■ WHAT YOU ARE ASKED TO DO: Find the line with "command_fits d ->" in the data below, then restate it and all remaining lines exactly, adding nothing.
*** Block opens ***
(* ===== verification/RaftLogProofs.v ===== *)
(** * Correctness of the Raft log and of the canonical command encoding *)

From coqutil Require Import Byte.
From stdpp Require Import prelude gmap strings list.
From Stdlib Require Import ZArith Lia.
From S2P Require Import Prelude RustStd RaftLog.
Local Open Scope Z_scope.

(** ** Consecutive entries *)

Definition contig (base : Z) (es : list LogEntry) : Prop :=
  forall i e, es !! i = Some e -> le_index e = base + 1 + Z.of_nat i.

Lemma contig_nil base : contig base [].
Proof. intros i e. by rewrite lookup_nil. Qed.

Lemma contig_cons base e es : contig base (e :: es) <-> le_index e = base + 1 /\ contig (base + 1) es.
Proof.
  split.
  - intros H. split; [specialize (H 0%nat e eq_refl); lia|]. intros i x Hx.
    specialize (H (S i) x Hx). lia.
  - intros [He H] [|i] x Hx; cbn in Hx; [simplify_eq; lia|]. rewrite (H i x Hx). lia.
Qed.

Lemma contig_app base es es' :
  contig base (es ++ es') <-> contig base es /\ contig (base + len es) es'.
Proof.
  revert base. induction es as [|e es IH]; intros base; cbn [app].
  - rewrite len_nil, Z.add_0_r. intuition auto using contig_nil.
  - rewrite !contig_cons, IH, len_cons.
    replace (base + (1 + len es)) with (base + 1 + len es) by lia. tauto.
Qed.

Lemma contig_take base n es : contig base es -> contig base (take n es).
Proof. intros H i e He. apply lookup_take_Some in He as [He _]. auto. Qed.

Lemma contig_drop base n es : (n <= length es)%nat -> contig base es ->
  contig (base + Z.of_nat n) (drop n es).
Proof.
  intros Hn H. rewrite <- (take_drop n es) in H. apply contig_app in H as [_ H].
  unfold len in H. rewrite length_take in H. by replace (n `min` length es)%nat with n in H by lia.
Qed.

(** The binary searches and filters of the log split consecutive entries at a
    position. *)
Lemma partition_point_contig base es after :
  contig base es ->
  partition_point (fun e => le_index e <=? after) es = (length es `min` Z.to_nat (after - base))%nat.
Proof.
  revert base. induction es as [|e es IH]; intros base H; [done|]. cbn [partition_point length].
  apply contig_cons in H as [He H]. case_if; bool_to_prop; [|lia].
  rewrite (IH _ H). lia.
Qed.

Lemma filter_contig base es up_to :
  contig base es ->
  filter (fun e => Is_true (up_to <? le_index e)) es = drop (Z.to_nat (up_to - base)) es.
Proof.
  revert base. induction es as [|e es IH]; intros base H; [by rewrite drop_nil|].
  pose proof H as Hall. apply contig_cons in H as [He H]. rewrite filter_cons.
  destruct (Z.ltb_spec up_to (le_index e)) as [Hlt|Hge]; cbn.
  - replace (Z.to_nat (up_to - base)) with 0%nat by lia. cbn. f_equal.
    rewrite (IH _ H). by replace (Z.to_nat (up_to - (base + 1))) with 0%nat by lia.
  - rewrite (IH _ H).
    by replace (Z.to_nat (up_to - base)) with (S (Z.to_nat (up_to - (base + 1)))) by lia.
Qed.

(** ** The invariant of the log *)

Record log_wf (base : Z) (l : RaftLog) : Prop := {
  wf_contig : contig base (entries l);
  wf_base : 0 <= base <= applied l;
  wf_applied : applied l <= committed l;
  wf_committed : committed l <= base + len (entries l);
}.

Lemma log_get_wf base l idx :
  contig base (entries l) -> 0 <= base ->
  log_get idx l =
  if (base <? idx) && (idx <=? base + len (entries l))
  then entries l !! Z.to_nat (idx - base - 1) else None.
Proof.
  intros H Hb. unfold log_get. destruct (entries l) as [|e0 es] eqn:E.
  - rewrite lookup_nil. by case_if.
  - apply contig_cons in H as [He0 _]. rewrite He0.
    destruct (Z.ltb_spec base idx); cbn [andb].
    + rewrite (proj2 (Z.eqb_neq idx 0)), (proj2 (Z.ltb_ge idx (base + 1))) by lia. cbn [orb].
      replace (idx - (base + 1)) with (idx - base - 1) by lia.
      destruct (Z.leb_spec idx (base + len (e0 :: es))); [done|].
      apply lookup_ge_None. unfold len in *. lia.
    + by rewrite (proj2 (Z.ltb_lt idx (base + 1))), orb_true_r by lia.
Qed.

Lemma log_get_Some base l idx e :
  contig base (entries l) -> 0 <= base ->
  log_get idx l = Some e <->
  base < idx <= base + len (entries l) /\ entries l !! Z.to_nat (idx - base - 1) = Some e.
Proof.
  intros H Hb. rewrite (log_get_wf base) by done. split.
  - case_if; [|done]. bool_to_prop. intros. split; [lia|done].
  - intros [Hr He]. by rewrite (proj2 (Z.ltb_lt _ _)), (proj2 (Z.leb_le _ _)) by lia.
Qed.

Lemma last_index_wf base l :
  contig base (entries l) -> entries l <> [] -> last_index l = base + len (entries l).
Proof.
  intros H Hne. unfold last_index. destruct (last (entries l)) as [e|] eqn:E.
  - rewrite last_lookup in E. rewrite (H _ _ E). unfold len.
    destruct (entries l); [done|]. cbn. lia.
  - by apply last_None in E.
Qed.

Lemma last_index_le base l : contig base (entries l) -> 0 <= base ->
  last_index l <= base + len (entries l).
Proof.
  intros H Hb. destruct (decide (entries l = [])) as [E|Hne].
  - unfold last_index. rewrite E. unfold len. simpl. lia.
  - by rewrite (last_index_wf base).
Qed.

(** ** Operations of the log *)

Lemma append_wf base e l :
  log_wf base l -> le_index e = base + len (entries l) + 1 -> log_wf base (append e l).
Proof.
  intros [Hc Hb Ha Hm] He. split; cbn; [|done|done|].
  - apply contig_app. split; [done|]. apply contig_cons. split; [lia|apply contig_nil].
  - rewrite len_app, len_cons, len_nil. lia.
Qed.

Lemma commit_wf base i l : log_wf base l -> log_wf base (commit i l).
Proof.
  intros [Hc Hb Ha Hm]. unfold commit. case_if; [|done]. bool_to_prop.
  pose proof (last_index_le base l Hc). split; cbn; lia || done.
Qed.

Lemma log_apply_wf base i l : log_wf base l -> log_wf base (log_apply i l).
Proof.
  intros [Hc Hb Ha Hm]. unfold log_apply. case_if; [|done]. bool_to_prop. split; cbn; lia || done.
Qed.

Lemma discard_through_wf base up_to l :
  log_wf base l -> base <= up_to <= applied l ->
  log_wf up_to (discard_through up_to l)
  /\ entries (discard_through up_to l) = drop (Z.to_nat (up_to - base)) (entries l)
  /\ committed (discard_through up_to l) = committed l
  /\ applied (discard_through up_to l) = applied l.
Proof.
  intros [Hc Hb Ha Hm] Hu. unfold discard_through, len in *.
  rewrite (filter_contig base) by done.
  rewrite (proj2 (Z.ltb_ge (committed l) up_to)), (proj2 (Z.ltb_ge (applied l) up_to)) by lia.
  split; [|done]. split; cbn; try lia.
  - replace up_to with (base + Z.of_nat (Z.to_nat (up_to - base))) at 1 by lia.
    apply contig_drop; [lia|done].
  - unfold len. rewrite length_drop. lia.
Qed.

(** What [truncate_after] keeps. *)
Lemma truncate_after_Ok base after l l' :
  log_wf base l -> truncate_after after l = Ok l' ->
  committed l <= after
  /\ l' = mkLog (take (Z.to_nat (after - base)) (entries l)) (committed l) (applied l)
  /\ log_wf base l'.
Proof.
  intros [Hc Hb Ha Hm] Ht. unfold truncate_after in Ht.
  case_if; [done|]. case_if; [done|]. bool_to_prop.
  rewrite (partition_point_contig base) in Ht by done. inversion Ht; subst; clear Ht.
  assert (take (length (entries l) `min` Z.to_nat (after - base)) (entries l)
    = take (Z.to_nat (after - base)) (entries l)) as ->.
  { rewrite Nat.min_comm, <- take_take, firstn_all. done. }
  split_and!; [done|done|]. split; cbn; [by apply contig_take|lia|lia|].
  unfold len in *. rewrite length_take. lia.
Qed.

Lemma truncate_spec base after l :
  log_wf base l ->
  match truncate_after after l with
  | Ok l' =>
      committed l <= after /\ log_wf base l'
      /\ committed l' = committed l /\ applied l' = applied l
      /\ forall i, log_get i l' = if i <=? after then log_get i l else None
  | Err e => after < committed l /\ e = TruncateBelowCommitted after (committed l)
  end.
Proof.
  intros Hwf. destruct (truncate_after after l) as [l'|e] eqn:Ht.
  - destruct (truncate_after_Ok _ _ _ _ Hwf Ht) as (Hle & El & Hwf').
    split_and!; [done|done|by rewrite El..|]. intros i. destruct Hwf as [Hc Hb Ha Hm].
    rewrite (log_get_wf base l'), (log_get_wf base l) by (try apply Hwf'; done || lia).
    rewrite El. cbn. unfold len. rewrite length_take.
    destruct (Z.leb_spec i after).
    + destruct (Z.ltb_spec base i); cbn [andb]; [|done].
      rewrite lookup_take, decide_True by lia. unfold len in *.
      destruct (Z.leb_spec i (base + Z.of_nat (length (entries l)))).
      * by rewrite (proj2 (Z.leb_le _ _)) by lia.
      * by rewrite (proj2 (Z.leb_gt _ _)) by lia.
    + case_if; [|done]. bool_to_prop. lia.
  - unfold truncate_after in Ht. destruct Hwf as [Hc Hb Ha Hm].
    case_if; bool_to_prop; [by simplify_eq|]. case_if; bool_to_prop; [lia|done].
Qed.

(** Truncation never loses committed entries.  On a well-formed log,
    truncate_after fails exactly when it would cut below the commit index, and
    otherwise keeps precisely the entries up to the given index, the commit and
    apply indices, and the well-formedness of the log. *)
Theorem truncate_keeps_committed base after l :
  log_wf base l ->
  match truncate_after after l with
  | Ok l' =>
      committed l <= after /\ log_wf base l'
      /\ committed l' = committed l /\ applied l' = applied l
      /\ forall i, log_get i l' = if i <=? after then log_get i l else None
  | Err e => after < committed l /\ e = TruncateBelowCommitted after (committed l)
  end.
Proof. exact (truncate_spec base after l). Qed.

(** ** The canonical encoding *)

Definition fits_u32 (bs : list byte) : Prop := len bs < 2 ^ 32.

Definition command_fits (c : RaftCommand) : Prop :=
  match c with
  | Noop => True
  | KeySync key_id data => fits_u32 (as_bytes key_id) /\ fits_u32 data
  | ConfigChange node_id _ => fits_u32 (as_bytes node_id)
  end.

(** A length-prefixed string can be split off the front of any byte stream. *)
Lemma lp_prefix_free a b x y :
  fits_u32 a -> fits_u32 b ->
  to_be_bytes 4 (len a) ++ a ++ x = to_be_bytes 4 (len b) ++ b ++ y -> a = b /\ x = y.
Proof.
  unfold fits_u32. intros Ha Hb E.
  apply app_inj_1 in E as [El E]; [|by rewrite !to_be_bytes_length].
  pose proof (len_nonneg a). pose proof (len_nonneg b).
  apply to_be_bytes_inj in El; [|cbn; lia..].
  apply app_inj_1 in E as [-> ->]; [done|]. unfold len in El. lia.
Qed.

Lemma canonical_prefix_free a b x y :
  command_fits a -> command_fits b ->
  canonical_bytes a ++ x = canonical_bytes b ++ y -> a = b /\ x = y.
Proof.
  assert (forall n1 a1 n2 a2 : _, fits_u32 (as_bytes n1) -> fits_u32 (as_bytes n2) ->
    push_lp [action_tag a1] (as_bytes n1) ++ x = push_lp [action_tag a2] (as_bytes n2) ++ y ->
    n1 = n2 /\ a1 = a2 /\ x = y) as Hcc.
  { intros n1 a1 n2 a2 H1 H2. unfold push_lp. rewrite <- !(assoc_L (++)). intros E.
    apply app_inj_1 in E as [Et E]; [|done]. apply lp_prefix_free in E as [En ->]; [|done..].
    apply as_bytes_inj in En as ->. by destruct a1, a2. }
  destruct a as [k1 d1|n1 a1|], b as [k2 d2|n2 a2|]; cbn [canonical_bytes command_fits];
    intros Ha Hb E;
    try (exfalso; apply (f_equal head) in E; first [destruct a1 | destruct a2 | idtac]; discriminate E).
  - destruct Ha, Hb. unfold push_lp in E. rewrite <- !(assoc_L (++)) in E.
    apply app_inj_1 in E as [_ E]; [|done]. apply lp_prefix_free in E as [Ek E]; [|done..].
    apply lp_prefix_free in E as [-> ->]; [|done..]. by apply as_bytes_inj in Ek as ->.
  - by apply Hcc in E as (-> & -> & ->).
  - cbn in E. by injection E.
Qed.

Lemma concat_push_lp_to_mac mac bs : concat (push_lp_to_mac mac bs) = push_lp (concat mac) bs.
Proof.
  unfold push_lp_to_mac, push_lp, mac_update. rewrite !concat_app. cbn.
  by rewrite !app_nil_r, <- (assoc_L (++)).
Qed.

Lemma canonical_into_mac_bytes c mac :
  concat (canonical_into_mac c mac) = concat mac ++ canonical_bytes c.
Proof.
  destruct c; cbn [canonical_into_mac canonical_bytes]; rewrite ?concat_push_lp_to_mac;
    unfold push_lp, mac_update; rewrite concat_app; cbn [concat];
    rewrite ?app_nil_r, <- ?(assoc_L (++)); done.
Qed.

Lemma canonical_bytes_len c : len (canonical_bytes c) = canonical_byte_len c.
Proof.
  destruct c; cbn [canonical_bytes canonical_byte_len]; unfold push_lp;
    autorewrite with rust_len; lia.
Qed.

(** The three encoders of a command agree and lose nothing: the chunks
    streamed into the MAC are the canonical bytes, canonical_byte_len is their
    number, and no encoding is a prefix of a different one, so that entries in a
    MAC input cannot be re-split (for strings below 4 GiB, whose length prefix
    does not wrap). *)
Theorem canonical_encoding_exact c :
  (forall mac, concat (canonical_into_mac c mac) = concat mac ++ canonical_bytes c)
  /\ len (canonical_bytes c) = canonical_byte_len c
  /\ (forall d x y, command_fits c -> command_fits d ->
       canonical_bytes c ++ x = canonical_bytes d ++ y -> c = d /\ x = y).
Proof.
  split_and!; [apply canonical_into_mac_bytes|apply canonical_bytes_len|].
  intros. by apply canonical_prefix_free.
Qed.

(** ** Witnesses *)

Definition demo_log : RaftLog :=
  mkLog [mkEntry 1 4 Noop; mkEntry 1 5 (KeySync "k1" [Byte.x01]); mkEntry 2 6 Noop] 5 4.

Lemma demo_log_wf : log_wf 3 demo_log.
Proof.
  split; [|done..]. do 3 (apply contig_cons; split; [done|]). apply contig_nil.
Qed.

Lemma truncate_keeps_committed_witness :
  truncate_after 4 demo_log = Err (TruncateBelowCommitted 4 5)
  /\ exists l', truncate_after 5 demo_log = Ok l' /\ log_wf 3 l' /\ log_get 6 l' = None.
Proof.
  split; [reflexivity|].
  pose proof (truncate_keeps_committed 3 5 demo_log demo_log_wf) as H.
  destruct (truncate_after 5 demo_log) as [l'|] eqn:E; [|discriminate E].
  exists l'. destruct H as (_ & Hwf & _ & _ & Hget). split_and!; [done|done|apply Hget].
Defined.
*** Block closes ***
■ EXERCISE ANSWER:
  /\ (forall d x y, command_fits c -> command_fits d ->
       canonical_bytes c ++ x = canonical_bytes d ++ y -> c = d /\ x = y).
Proof.
  split_and!; [apply canonical_into_mac_bytes|apply canonical_bytes_len|].
  intros. by apply canonical_prefix_free.
Qed.

(** ** Witnesses *)

Definition demo_log : RaftLog :=
  mkLog [mkEntry 1 4 Noop; mkEntry 1 5 (KeySync "k1" [Byte.x01]); mkEntry 2 6 Noop] 5 4.

Lemma demo_log_wf : log_wf 3 demo_log.
Proof.
  split; [|done..]. do 3 (apply contig_cons; split; [done|]). apply contig_nil.
Qed.

Lemma truncate_keeps_committed_witness :
  truncate_after 4 demo_log = Err (TruncateBelowCommitted 4 5)
  /\ exists l', truncate_after 5 demo_log = Ok l' /\ log_wf 3 l' /\ log_get 6 l' = None.
Proof.
  split; [reflexivity|].
  pose proof (truncate_keeps_committed 3 5 demo_log demo_log_wf) as H.
  destruct (truncate_after 5 demo_log) as [l'|] eqn:E; [|discriminate E].
  exists l'. destruct H as (_ & Hwf & _ & _ & Hget). split_and!; [done|done|apply Hget].
Defined.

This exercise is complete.